Glycolysis fuels cytotoxic allogeneic T cells in acute graft-versus-host disease (aGvHD), but the downstream role of glucose metabolism in modulating aGvHD remains unclear. Targeting glycolysis or glucose receptors is toxic. Therefore, we explored alternative glucose-dependent pathways, focusing on the pentose phosphate pathway (PPP). Single-cell RNA sequencing revealed PPP upregulation in allogeneic T cells during allogeneic hematopoietic cell transplantation (allo-HCT). We showed that donor T cell deficiency in 6-phosphogluconate dehydrogenase (6PGD), the second rate-limiting enzyme in the PPP, significantly reduced aGvHD severity and mortality in murine models. Functional assays demonstrated that PPP blockade led to proliferation arrest without inducing apoptosis.
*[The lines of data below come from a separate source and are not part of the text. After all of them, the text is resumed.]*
(** * HamroSwasthya API: appointment token sequencing

    A shallow embedding of the token-feed core of [main.py]
    ([book_appointment], [update_token], [token_status]) together with the
    helper [create_document] of [database.py] and the [Booking] and
    [TokenUpdate] models, over an in-memory model of the MongoDB
    collections the handlers talk to. *)

From stdpp Require Import gmap strings list fin_maps.
From Stdlib Require Import ZArith NArith Lia Ascii String.

Local Open Scope string_scope.
Local Open Scope Z_scope.

(** ** Values and documents *)

(** [datetime.datetime]: the calendar fields, the time of day and the
    offset from UTC in minutes of an aware value. *)
Record datetime := mk_datetime {
  year : Z;
  month : Z;
  day : Z;
  hour : Z;
  minute : Z;
  second : Z;
  microsecond : Z;
  utcoffset : option Z
}.

#[global] Instance datetime_eq_dec : EqDecision datetime.
Proof. solve_decision. Defined.

(** Bounds that Python enforces on the calendar fields of every datetime
    (the day is further bounded by the length of its month). *)
Definition datetime_ok (d : datetime) : bool :=
  (1 <=? year d) && (year d <=? 9999) &&
  (1 <=? month d) && (month d <=? 12) &&
  (1 <=? day d) && (day d <=? 31).

(** A [bson.ObjectId] is a 12-byte value; it is kept as the number it
    encodes. *)
Record ObjectId := mk_oid { oid_binary : N }.

#[global] Instance ObjectId_eq_dec : EqDecision ObjectId.
Proof. solve_decision. Defined.

(** The values that occur in the documents of this program. *)
Inductive value :=
  | VNone
  | VInt (n : Z)
  | VStr (s : string)
  | VId (i : ObjectId)
  | VDate (d : datetime).

#[global] Instance value_eq_dec : EqDecision value.
Proof. solve_decision. Defined.

(** A Python [dict] with string keys (a request body, a filter, a [$set]
    patch, a JSON response). *)
Abbreviation dict := (gmap string value).

(** A document as a collection holds it: MongoDB gives every stored
    document an [_id], here always a generated ObjectId. *)
Record stored := mk_stored {
  doc_id : ObjectId;
  doc_fields : dict
}.

(** The dict a driver call hands back for a stored document. *)
Definition to_dict (d : stored) : dict :=
  <["_id" := VId (doc_id d)]> (doc_fields d).

(** A collection keeps its documents in natural (insertion) order. *)
Abbreviation collection := (list stored).

(** ** Strings: hexadecimal and decimal digits *)

Definition is_hex (c : ascii) : bool :=
  let n := nat_of_ascii c in
  ((48 <=? n) && (n <=? 57) || (65 <=? n) && (n <=? 70) ||
   (97 <=? n) && (n <=? 102))%nat.

Fixpoint all_hex (s : string) : bool :=
  match s with
  | EmptyString => true
  | String c s' => is_hex c && all_hex s'
  end.

(** Modelled from the spec: the [bson] package is not part of the
    repository; [ObjectId(s)] on a [str] succeeds exactly on "the store's
    native identifier format", a string of 24 hexadecimal characters. *)
Definition ObjectId_is_valid (s : string) : bool :=
  (String.length s =? 24)%nat && all_hex s.

Definition hex_digit (n : N) : ascii :=
  if (n <? 10)%N then ascii_of_N (48 + n) else ascii_of_N (87 + n).

Fixpoint hex_of (digits : nat) (n : N) (acc : string) : string :=
  match digits with
  | O => acc
  | S k => hex_of k (n / 16)%N (String (hex_digit (n mod 16)%N) acc)
  end.

(** [str(oid)]: the 24 lower-case hexadecimal digits of the 12 bytes. *)
Definition ObjectId_str (i : ObjectId) : string :=
  hex_of 24 (oid_binary i) "".

Definition digit (n : Z) : ascii := ascii_of_N (Z.to_N (48 + n mod 10)).

(** [%m] and [%d]: two digits, zero padded. *)
Definition pad2 (n : Z) : string :=
  String (digit (n / 10)) (String (digit n) "").

(** [%Y]: the year with century, in four digits (0001 to 9999). *)
Definition pad4 (n : Z) : string :=
  String (digit (n / 1000)) (String (digit (n / 100)) (pad2 n)).

(** [d.strftime('%Y-%m-%d')] *)
Definition strftime_Ymd (d : datetime) : string :=
  pad4 (year d) +:+ "-" +:+ pad2 (month d) +:+ "-" +:+ pad2 (day d).

(** ** schemas.py *)

Inductive booking_status := booked | cancelled | completed.

Definition booking_status_str (s : booking_status) : string :=
  match s with
  | booked => "booked"
  | cancelled => "cancelled"
  | completed => "completed"
  end.

(** [class Booking(BaseModel)] *)
Record Booking := mk_Booking {
  user_id : string;
  doctor_id : string;
  date : datetime;
  token : option Z;
  status : booking_status
}.

(** [b.model_dump()] *)
Definition model_dump (b : Booking) : dict :=
  <["user_id" := VStr (user_id b)]>
  (<["doctor_id" := VStr (doctor_id b)]>
  (<["date" := VDate (date b)]>
  (<["token" := match token b with Some n => VInt n | None => VNone end]>
  (<["status" := VStr (booking_status_str (status b))]> ∅)))).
PPP blockade shifted T cell metabolism away from T cell dependency on glycolysis for rapid T cell proliferation. Pharmacological inhibition of the PPP through 6PGD blockade with 6-aminonicotinamide (6AN) effectively reduced aGvHD severity, like donor 6PGD-deficient T cells in an allogeneic aGvHD model. Similarly, 6AN reduced xenogeneic GvHD lethality. 6PGD inhibition preserved the graft-versus-tumor (GvT) effect, with the generation of a small subset of granzyme Bhi effector T cells with potent antitumor activity. These findings highlight the PPP as a key regulator of allogeneic T cell proliferation and differentiation and identify 6PGD as a promising therapeutic target to mitigate aGvHD severity while preserving beneficial GvT effects.